**TASK GOAL**
In the entries that follow, the lines from the one with "replace (base *" through the one with "set (n := num_pages" are the ones to write out, exactly and with both ends included. Nothing else should appear.

======

Lemma AddRegionToPages_spec s base n t0 U l : 0 <= n -> 0 <= base -> base + n <= num_entries (entries_of s) ->
  num_entries (entries_of s) <= 2 ^ 36 -> frames_ok t0 -> collected t0 U l -> (forall i, in_range base n i = true -> U i = false) ->
  (forall i, in_range base n i = true -> frame (entries_of s) i = frame t0 i /\ frame t0 i <> None) ->
  exists l', AddRegionToPages (base * 4096) n l s = Some (s, l') /\ collected t0 (fun i => U i || in_range base n i) l'.
Proof.
  intros Hn Hb Hs Hm Hf Hc Hu Ht. unfold AddRegionToPages. rewrite page_bytes, to_u64_id by (unfold is_u64; lia).
  replace (base * 4096 + n * 4096) with ((base + n) * 4096) by lia.
  destruct (add_region_loop_spec (Z.to_nat n) (page_table s) t0 base n U l) as (l' & E & C); try done; [lia|].
  exists l'. split; [|done]. unfold table, gets, bind, lift. cbn [mbind option_bind]. by rewrite E.
Qed.

Lemma unmap_blocks_spec a e t0 infos : forall s c U l,
  tiles (c * 4096) (map (clip a e) infos) e -> 0 <= c -> e <= num_entries (entries_of s) * 4096 -> num_entries (entries_of s) <= 2 ^ 36 ->
  Forall (fun b => GetSizeInRange b a e = num_pages (clip a e b) * 4096 /\ GetAddressInRange b a = addr (clip a e b)) infos ->
  frames_ok t0 -> collected t0 U l -> (forall i, U i = true -> i < c) ->
  (forall i, frame (entries_of s) i = if U i then None else frame t0 i) ->
  (forall i, state_in MemoryState_Normal (c * 4096) (map (clip a e) infos) i = true -> frame t0 i <> None) ->
  exists t' l', unmap_blocks infos a e l s = Some (sys_impl s t', l') /\ num_entries t' = num_entries (entries_of s)
    /\ collected t0 (fun i => U i || state_in MemoryState_Normal (c * 4096) (map (clip a e) infos) i) l'
    /\ forall i, frame t' i
         = if U i || state_in MemoryState_Normal (c * 4096) (map (clip a e) infos) i then None else frame t0 i.
Proof.
  induction infos as [|b infos IH]; intros s c U l Ht Hc Hs Hm Hf Hok Hcol Hu Hfr Hn; cbn [unmap_blocks].
  { exists (entries_of s), l. rewrite sys_impl_id. split; [done|]. split; [done|]. cbn [map]. split.
    - eapply collected_ext; [|done]. intros i. by rewrite state_in_nil, orb_false_r.
    - intros i. by rewrite state_in_nil, orb_false_r. }
  cbn [map] in *. apply List.Forall_cons_iff in Hf as [[F1 F2] Hf]. pose proof Ht as (T1 & T2 & T3).
  pose proof (tiles_bound _ _ _ T3) as [T4 _].
  replace (c * 4096 + num_pages (clip a e b) * 4096) with ((c + num_pages (clip a e b)) * 4096) in T3 by lia.
  set (n := num_pages (clip a e b)) in *. set (infos' := map (clip a e) infos) in *.
  assert (forall i, state_in MemoryState_Normal (c * 4096) (clip a e b :: infos') i
    = ((state b =? MemoryState_Normal) && in_range c n i) || state_in MemoryState_Normal ((c + n) * 4096) infos' i) as Hsi.
  { intros i. erewrite state_in_cons by done. done. }
  destruct (Z.eqb_spec (state b) MemoryState_Normal) as [En|En].
  - rewrite F1, F2, T1. change PageSize with 4096. rewrite Z.div_mul by lia.
    assert (forall i, in_range c n i = true -> U i = false) as Hdis.
    { intros i Hi. apply in_range_iff in Hi. apply not_true_iff_false. intros HU. specialize (Hu i HU). lia. }
    destruct (AddRegionToPages_spec s c n t0 U l) as (l1 & E1 & C1); try done; try lia.
    { intros i Hi. rewrite Hfr, (Hdis i Hi). split; [done|]. apply Hn. by rewrite Hsi, Hi. }
    erewrite bind_eq by exact E1. destruct (Operate_unmap s c n MemoryPermission_None) as (t1 & E2 & N1 & M1); [lia..|].
    erewrite bind_eq by exact E2.
    destruct (IH (sys_impl s t1) (c + n) (fun i => U i || in_range c n i) l1) as (t2 & l2 & E3 & N2 & C2 & M2);
      rewrite ?sys_impl_entries, ?N1; try done; try lia.
    + intros i [HU|HU%in_range_iff]%orb_true_iff; [specialize (Hu i HU); lia|lia].
    + intros i. rewrite M1, Hfr. by destruct (U i), (in_range c n i).
    + intros i Hi. apply Hn. rewrite Hsi, Hi. apply orb_true_r.
    + exists t2, l2. rewrite E3, sys_impl_twice. split; [done|]. split; [rewrite N2; done|]. split.
      * eapply collected_ext; [|exact C2]. intros i. cbv beta. rewrite Hsi, <- orb_assoc. done.
      * intros i. rewrite M2, Hsi, <- orb_assoc. done.
  - destruct (IH s (c + n) U l) as (t2 & l2 & E3 & N2 & C2 & M2); try done; try lia.
    + intros i HU. specialize (Hu i HU). lia.
    + intros i Hi. apply Hn. by rewrite Hsi.
    + exists t2, l2. split; [done|]. split; [done|]. split; [eapply collected_ext; [|exact C2]|]; intros i; rewrite Hsi; [done|apply M2].
Qed.

(** ** Sizes of the mapped part of a range *)

Definition sizes_in (a e : Z) (l : list MemoryBlock) : Prop :=
  Forall (fun b => GetSizeInRange b a e = num_pages (clip a e b) * 4096 /\ GetAddressInRange b a = addr (clip a e b)) l.

Lemma mapped_size_spec a e infos : forall c, tiles c (map (clip a e) infos) e -> 0 <= c -> e < 2 ^ 64 -> sizes_in a e infos ->
  mapped_size_of infos a e = e - c - free_total (map (clip a e) infos) * 4096.
Proof.
  intros c Ht Hc He Hs. unfold mapped_size_of.
  enough (forall n, 0 <= n -> n + (e - c) < 2 ^ 64 ->
    foldl (fun n info => if state info =? MemoryState_Free then n else n +! GetSizeInRange info a e) n infos
    = n + (e - c) - free_total (map (clip a e) infos) * 4096) as H by (rewrite H by lia; lia).
  revert c Ht Hc. induction infos as [|b infos IH]; intros c Ht Hc n Hn Hm; cbn [foldl map free_total]; [cbn in Ht; lia|].
  apply List.Forall_cons_iff in Hs as [[S1 _] Hs]. destruct Ht as (T1 & T2 & T3). cbn [map] in *.
  pose proof (tiles_bound _ _ _ T3) as [T4 _]. change (state (clip a e b)) with (state b).
  destruct (Z.eqb_spec (state b) MemoryState_Free).
  - rewrite (IH Hs _ T3) by lia. lia.
  - rewrite S1, to_u64_id by (unfold is_u64; lia). rewrite (IH Hs _ T3) by lia. lia.
Qed.

Lemma unmap_check_spec a e infos c : tiles c (map (clip a e) infos) e -> 0 <= c -> e < 2 ^ 64 -> sizes_in a e infos ->
  (unmap_check infos a e).1 = ERR_INVALID_ADDRESS_STATE
  \/ unmap_check infos a e = (RESULT_SUCCESS, e - c - free_total (map (clip a e) infos) * 4096)
     /\ Forall (fun b => state b = MemoryState_Free \/ (state b = MemoryState_Normal /\ attribute b = MemoryAttribute_None)) infos.
Proof.
  intros Ht Hc He Hs. unfold unmap_check. set (f := fun _ _ => _).
  assert (forall l n, (foldl f (ERR_INVALID_ADDRESS_STATE, n) l).1 = ERR_INVALID_ADDRESS_STATE) as Herr.
  { intros l. induction l as [|b l IH]; intros n; [done|]. cbn [foldl]. unfold f at 2.
    destruct (state b =? MemoryState_Normal), (attribute b =? MemoryAttribute_None), (state b =? MemoryState_Free);
      cbn [negb]; apply IH. }
  enough (forall n, 0 <= n -> n + (e - c) < 2 ^ 64 ->
    (foldl f (RESULT_SUCCESS, n) infos).1 = ERR_INVALID_ADDRESS_STATE
    \/ foldl f (RESULT_SUCCESS, n) infos = (RESULT_SUCCESS, n + (e - c) - free_total (map (clip a e) infos) * 4096)
       /\ Forall (fun b => state b = MemoryState_Free \/ (state b = MemoryState_Normal /\ attribute b = MemoryAttribute_None)) infos)
    as H by (destruct (H 0) as [H0|H0]; [lia|lia|by left|right; by rewrite Z.add_0_l in H0]).
  revert c Ht Hc. induction infos as [|b infos IH]; intros c Ht Hc n Hn Hm; cbn [foldl map free_total].
  { right. cbn in Ht. split; [f_equal; lia|constructor]. }
  apply List.Forall_cons_iff in Hs as [[S1 _] Hs]. destruct Ht as (T1 & T2 & T3). cbn [map] in *.
  pose proof (tiles_bound _ _ _ T3) as [T4 _]. change (state (clip a e b)) with (state b).
  assert (f (RESULT_SUCCESS, n) b = (ERR_INVALID_ADDRESS_STATE, n)
    \/ (state b = MemoryState_Free /\ f (RESULT_SUCCESS, n) b = (RESULT_SUCCESS, n))
    \/ (state b = MemoryState_Normal /\ attribute b = MemoryAttribute_None
        /\ f (RESULT_SUCCESS, n) b = (RESULT_SUCCESS, n + num_pages (clip a e b) * 4096))) as [Ef|[[E0 Ef]|(E0 & E1 & Ef)]].
  { unfold f. rewrite S1, to_u64_id by (unfold is_u64; lia).
    destruct (Z.eqb_spec (state b) MemoryState_Normal), (Z.eqb_spec (attribute b) MemoryAttribute_None),
      (Z.eqb_spec (state b) MemoryState_Free); cbn [negb]; auto. }
  all: rewrite Ef.
  - left. apply Herr.
  - destruct (IH Hs _ T3 ltac:(lia) n ltac:(lia) ltac:(lia)) as [H|[H HF]]; [by left|right]. rewrite H, E0, Z.eqb_refl.
    split; [f_equal; lia|]. constructor; auto.
  - destruct (IH Hs _ T3 ltac:(lia) (n + num_pages (clip a e b) * 4096) ltac:(lia) ltac:(lia)) as [H|[H HF]]; [by left|right].
    rewrite H, E0. change (MemoryState_Normal =? MemoryState_Free) with false. cbv iota.
    split; [f_equal; lia|]. constructor; auto.
Qed.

======

**RESPONSE TO THIS EXERCISE**
  replace (base * 4096 + n * 4096) with ((base + n) * 4096) by lia.
  destruct (add_region_loop_spec (Z.to_nat n) (page_table s) t0 base n U l) as (l' & E & C); try done; [lia|].
  exists l'. split; [|done]. unfold table, gets, bind, lift. cbn [mbind option_bind]. by rewrite E.
Qed.

Lemma unmap_blocks_spec a e t0 infos : forall s c U l,
  tiles (c * 4096) (map (clip a e) infos) e -> 0 <= c -> e <= num_entries (entries_of s) * 4096 -> num_entries (entries_of s) <= 2 ^ 36 ->
  Forall (fun b => GetSizeInRange b a e = num_pages (clip a e b) * 4096 /\ GetAddressInRange b a = addr (clip a e b)) infos ->
  frames_ok t0 -> collected t0 U l -> (forall i, U i = true -> i < c) ->
  (forall i, frame (entries_of s) i = if U i then None else frame t0 i) ->
  (forall i, state_in MemoryState_Normal (c * 4096) (map (clip a e) infos) i = true -> frame t0 i <> None) ->
  exists t' l', unmap_blocks infos a e l s = Some (sys_impl s t', l') /\ num_entries t' = num_entries (entries_of s)
    /\ collected t0 (fun i => U i || state_in MemoryState_Normal (c * 4096) (map (clip a e) infos) i) l'
    /\ forall i, frame t' i
         = if U i || state_in MemoryState_Normal (c * 4096) (map (clip a e) infos) i then None else frame t0 i.
Proof.
  induction infos as [|b infos IH]; intros s c U l Ht Hc Hs Hm Hf Hok Hcol Hu Hfr Hn; cbn [unmap_blocks].
  { exists (entries_of s), l. rewrite sys_impl_id. split; [done|]. split; [done|]. cbn [map]. split.
    - eapply collected_ext; [|done]. intros i. by rewrite state_in_nil, orb_false_r.
    - intros i. by rewrite state_in_nil, orb_false_r. }
  cbn [map] in *. apply List.Forall_cons_iff in Hf as [[F1 F2] Hf]. pose proof Ht as (T1 & T2 & T3).
  pose proof (tiles_bound _ _ _ T3) as [T4 _].
  replace (c * 4096 + num_pages (clip a e b) * 4096) with ((c + num_pages (clip a e b)) * 4096) in T3 by lia.
  set (n := num_pages (clip a e b)) in *. set (infos' := map (clip a e) infos) in *.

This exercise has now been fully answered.